Fall herbicide applications can bring numerous benefits to your customers, including a more streamlined workload with fewer hours of spring work, better-prepared fields at planting and the opportunity for increased yield potential come next harvest.
Here are three tips to maximize the efficacy of your fall burndown application from Will Tubbs, market development specialist, Corteva Agriscience.
- Work with your customers to determine if a fall burndown makes sense. Before moving forward with a fall burndown application, work with your customers to understand which weeds are the most problematic.
Fall burndown applications are very effective against troublesome winter weed species such as marestail, common chickweed and field pennycress, because these weeds can have variable germination timing throughout the fall and early spring.
Other winter species such as henbit or purple deadnettle predominately germinate in the fall — making fall burndown applications a strong tool in areas where these are the primary weed species emerging in the spring.
“However, weed species such as waterhemp or Palmer amaranth will not be impacted by fall applications,” Tubbs explains. “But, in areas where winter weed species are the biggest problem, a fall burndown application is a great way to set customers up for success next spring.”
- Get the timing right.
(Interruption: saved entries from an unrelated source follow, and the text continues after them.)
Definition build_with_spki (self : CertificateParamsBuilder) (spki_for_kid : bytes) : R TlsError CertificateParams :=
  sans ← dns_sans (b_dns_names self) [];
  let sans := foldl (fun sans ip => sans ++ [IpAddress ip]) sans (b_ip_addresses self) in
  if match sans, b_is_ca self with [], NoCa => true | _, _ => false end
  then Err (InvalidConfig "at least one SAN is required for leaf certificates") else
  let default_kid := sha256 spki_for_kid in
  let ski := default default_kid (b_subject_key_id self) in
  let dn :=
    match b_common_name self with
    | Some cn => dn_push dn_new CommonName cn
    | None => match b_dns_names self with first_dns :: _ => dn_push dn_new CommonName first_dns | [] => dn_new end
    end in
  let params := params_default in
  Ok {|
    subject_alt_names := sans;
    distinguished_name := dn;
    is_ca := b_is_ca self;
    key_usages := if bool_decide (length (b_key_usages self) = 0) then key_usages params else b_key_usages self;
    extended_key_usages :=
      if bool_decide (length (b_extended_key_usages self) = 0) then extended_key_usages params
      else b_extended_key_usages self;
    key_identifier_method := PreSpecified ski;
    serial_number := Some (default 1%Z (b_serial_number self));
    not_before := default (not_before params) (b_not_before self);
    not_after := default (not_after params) (b_not_after self);
    name_constraints := match b_name_constraints self with Some nc => Some nc | None => name_constraints params end;
    custom_extensions :=
      let exts := custom_extensions params in
      let exts :=
        match b_authority_key_id self with
        | Some aki_bytes => exts ++ [([2; 5; 29; 35]%Z, encode_authority_key_identifier aki_bytes)]
        | None => exts
        end in
      match b_ocsp_responder_url self with
      | Some url => exts ++ [([1; 3; 6; 1; 5; 5; 7; 1; 1]%Z, encode_aia_ocsp url)]
      | None => exts
      end;
    use_authority_key_identifier_extension :=
      match b_authority_key_id self with
      | Some _ => use_authority_key_identifier_extension params
      | None => if b_enable_aki_from_issuer self then true else use_authority_key_identifier_extension params
      end;
    crl_distribution_points :=
      if bool_decide (length (b_crl_distribution_points self) = 0) then crl_distribution_points params
      else (fun uri => [uri]) <$> b_crl_distribution_points self;
  |}.

Definition params_build (self : CertificateParamsBuilder) : R TlsError CertificateParams := build_with_spki self [].

(** ** Server, client and CA parameters *)

Definition parse_san (s : string) : R TlsError SanType :=
  match ParseIp.parse s with
  | Some ip => Ok (IpAddress ip)
  | None => san ← map_err InvalidConfig (of_sum (ia5_string s)); Ok (DnsName san)
  end.

Definition with_names (params : CertificateParams) (sans : list SanType) (dn : DistinguishedName) (ca : IsCa)
  (ku : list KeyUsagePurpose) (eku : list ExtendedKeyUsagePurpose) (kid : bytes) (serial : Z) : CertificateParams := {|
  subject_alt_names := sans; distinguished_name := dn; is_ca := ca; key_usages := ku; extended_key_usages := eku;
  key_identifier_method := PreSpecified kid; serial_number := Some serial;
  not_before := not_before params; not_after := not_after params; name_constraints := name_constraints params;
  custom_extensions := custom_extensions params;
  use_authority_key_identifier_extension := use_authority_key_identifier_extension params;
  crl_distribution_points := crl_distribution_points params |}.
Herbicides will be most effective on emerged weeds and when applied before the weeds shut down due to cold temperatures. Fall burndown applications should be made when temperatures are above 40 F so the plants can translocate any herbicide that may have been applied.
- Use proper adjuvants. Using adjuvants such as methylated seed oil (MSO) or crop oil concentrates (COCs) — and mixing them properly — will help provide more effective weed control in cool or fluctuating fall temperatures.
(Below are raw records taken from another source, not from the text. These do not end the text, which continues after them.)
(* ===== verification/QuicVectors.v ===== *)
(** * QuicVectors: QUIC protection on the data of RFC 9001

    The tests of crates/oxitls-rustcrypto-provider/src/quic.rs, run with the
    algorithms of Standards. *)

From S2P Require Import Prelude Core Crypto Hpke Standards Records Provider Quic.

(** ** Real ciphers *)

(** The key stream of RFC 8439 as the [chacha20] crate gives it out: the block
    counter has 32 bits, and the stream ends before the last of its blocks. *)
Definition chacha20_end : Z := (2 ^ 32 - 1) * 64.

Definition chacha20_apply (key nonce : bytes) (offset : Z) (data : bytes) : option bytes :=
  if (offset + Z.of_nat (length data) <=? chacha20_end)%Z then
    let skip := Z.to_nat (offset mod 64) in
    let blocks := (fun i => ChaCha.block key nonce (offset / 64 + Z.of_nat i))
                    <$> seq 0 ((skip + length data + 63) / 64) in
    Some (zip_with xor_byte data (drop skip (mjoin blocks)))
  else None.

#[export] Instance real_header_ciphers : HeaderCiphers := {
  aes128_encrypt_block := Aes.block;
  aes256_encrypt_block := Aes.block256;
  ChaCha20Core := bytes * bytes * Z;
  chacha20_new key nonce := (key, nonce, 0%Z);
  try_seek stream pos := if (pos <? 2 ^ 38)%Z then Some (stream.1, pos) else None;
  try_apply_keystream stream data := chacha20_apply stream.1.1 stream.1.2 stream.2 data;
  keystream_end := chacha20_end;
}.

#[export] Instance real_header_ciphers_laws : HeaderCiphersLaws.
Proof.
  split; [apply Aes.length_aes_block|apply Aes.length_aes256_block|cbn; unfold chacha20_end; lia|..];
    intros k n pos data; cbn -[Z.pow Z.ltb]; unfold chacha20_apply.
  - intros Hpos Hle. rewrite (proj2 (Z.ltb_lt _ _)) by (unfold chacha20_end in *; lia).
    eexists _, _. split; [reflexivity|]. cbn [fst snd]. rewrite (proj2 (Z.leb_le _ _)) by done.
    split; [reflexivity|].
    rewrite length_zip_with, length_drop, (length_join_same 64).
    + rewrite length_fmap, length_seq. set (skip := Z.to_nat _). set (len := length data).
      pose proof (Nat.div_mod_eq (skip + len + 63) 64). pose proof (Nat.mod_upper_bound (skip + len + 63) 64). lia.
    + apply Forall_fmap, Forall_true. intros i. unfold compose. cbn beta. apply ChaCha.length_chacha_block.
  - intros stream Hlt Hs. case_match; [|done]. injection Hs as <-. cbn [fst snd]. by rewrite (proj2 (Z.leb_gt _ _)).
Qed.

(** The nonce of rustls; the record functions play no part in QUIC. *)
#[local] Instance quic_rustls : RustlsCipher := {
  nonce_new := compute_nonce;
  make_tls12_aad _ t _ _ := [t];
  make_tls13_aad n := be_bytes 2 n;
  into_plain_message m := {| pm_typ := om_typ m; pm_version := om_version m; pm_payload := om_payload m |};
  into_tls13_unpadded_message m := inl DecryptError;
}.

(** ** The tests *)

(** [key_from_hex]: padded to the 32 bytes of an [AeadKey]; [decode_hex] is [unhex]. *)
Definition key_from_hex (hex : string) : bytes :=
  let bs := unhex hex in
  let copy_len := Nat.min (length bs) 32 in
  take copy_len bs ++ replicate (32 - copy_len) Byte.x00.

Definition mask_from_hex (hex : string) : R Empty_set bytes := expect (try_into MASK_LEN "" (unhex hex)).

Definition test_aes128_mask_rfc9001_appendix_a2 : Test :=
  let hpk := hp_new (key_from_hex "9f50449e04a0e810283a1e9933adedd2") HcAes128 in
  let sample := unhex "d1b1c98dd7689fb8ec11d242b123dc9b" in
  mask ← expect (derive_mask hpk sample);
  expected ← mask_from_hex "437b9aec36";
  assert_eq mask expected.

Definition test_chacha20_mask_rfc9001_appendix_a5 : Test :=
  let hpk := hp_new (key_from_hex "25a282b9e82f06f21f488917a4fc8f1b73573685608597d0efcb076b0ab7a7a4") HcChaCha20 in
  let sample := unhex "5e5cd55c41f69080575d7999c25a5bfb" in
  mask ← expect (derive_mask hpk sample);
  expected ← mask_from_hex "aefefe7d03";
  assert_eq mask expected.

Definition roundtrip (cipher : HeaderCipher) (key_hex : string) : Test :=
  let hpk := hp_new (key_from_hex key_hex) cipher in
  let original_first := u8 0x43 in
  let original_pn := unhex "deadbeef" in
  let sample := unhex "d1b1c98dd7689fb8ec11d242b123dc9b" in
  '(first, pn) ← expect (hp_encrypt_in_place hpk sample original_first original_pn);
  _ ← assert (negb (bool_decide (first = original_first)) || negb (bool_decide (pn = original_pn)));
  '(first, pn) ← expect (hp_decrypt_in_place hpk sample first pn);
  _ ← assert_eq first original_first;
  assert_eq pn original_pn.

Definition roundtrip_aes128 : Test := roundtrip HcAes128 "9f50449e04a0e810283a1e9933adedd2".
Definition roundtrip_aes256 : Test :=
  roundtrip HcAes256 "9f50449e04a0e810283a1e9933adedd29f50449e04a0e810283a1e9933adedd2".
Definition roundtrip_chacha20 : Test :=
  roundtrip HcChaCha20 "25a282b9e82f06f21f488917a4fc8f1b73573685608597d0efcb076b0ab7a7a4".

Definition sample_len_is_16_for_all_ciphers : Test :=
  for_each (fun cipher =>
    let hpk := hp_new (key_from_hex "9f50449e04a0e810283a1e9933adedd29f50449e04a0e810283a1e9933adedd2") cipher in
    assert_eq (sample_len hpk) 16) [HcAes128; HcAes256; HcChaCha20].

Definition derive_mask_rejects_short_sample : Test :=
  let hpk := hp_new (key_from_hex "9f50449e04a0e810283a1e9933adedd2") HcAes128 in
  _ ← assert (is_err (derive_mask hpk (replicate 15 Byte.x00)));
  assert (is_err (derive_mask hpk (replicate 17 Byte.x00))).

Definition encrypt_rejects_long_packet_number : Test :=
  let hpk := hp_new (key_from_hex "9f50449e04a0e810283a1e9933adedd2") HcAes128 in
  let sample := unhex "d1b1c98dd7689fb8ec11d242b123dc9b" in
  assert (is_err (hp_encrypt_in_place hpk sample (u8 0x43) (replicate 5 Byte.x00))).

Definition long_header_uses_0x0f_mask_bits : Test :=
  let hpk := hp_new (key_from_hex "9f50449e04a0e810283a1e9933adedd2") HcAes128 in
  let sample := unhex "d1b1c98dd7689fb8ec11d242b123dc9b" in
  let original_first := u8 0xc0 in
  let original_pn := replicate 4 (u8 0xab) in
  '(first, pn) ← expect (hp_encrypt_in_place hpk sample original_first original_pn);
  '(first, pn) ← expect (hp_decrypt_in_place hpk sample first pn);
  _ ← assert_eq first original_first;
  assert_eq pn original_pn.

Definition quic_tests : list Test :=
  [test_aes128_mask_rfc9001_appendix_a2; test_chacha20_mask_rfc9001_appendix_a5; roundtrip_aes128; roundtrip_aes256;
   roundtrip_chacha20; sample_len_is_16_for_all_ciphers; derive_mask_rejects_short_sample;
   encrypt_rejects_long_packet_number; long_header_uses_0x0f_mask_bits].

Theorem quic_tests_pass : forallb is_ok quic_tests = true.
Proof. vm_compute. reflexivity. Qed.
Finally, it’s important to remember that fall burndown applications are only one piece of the weed control puzzle.
“Fall herbicide applications can be an excellent tool for growers looking to reduce weed pressure from winter weed species, but they do not typically have a tremendous impact on summer weed germination,” Tubbs warns. “Pressure from those weed species should be accounted for with applications made in the spring or early postemergence time frame.”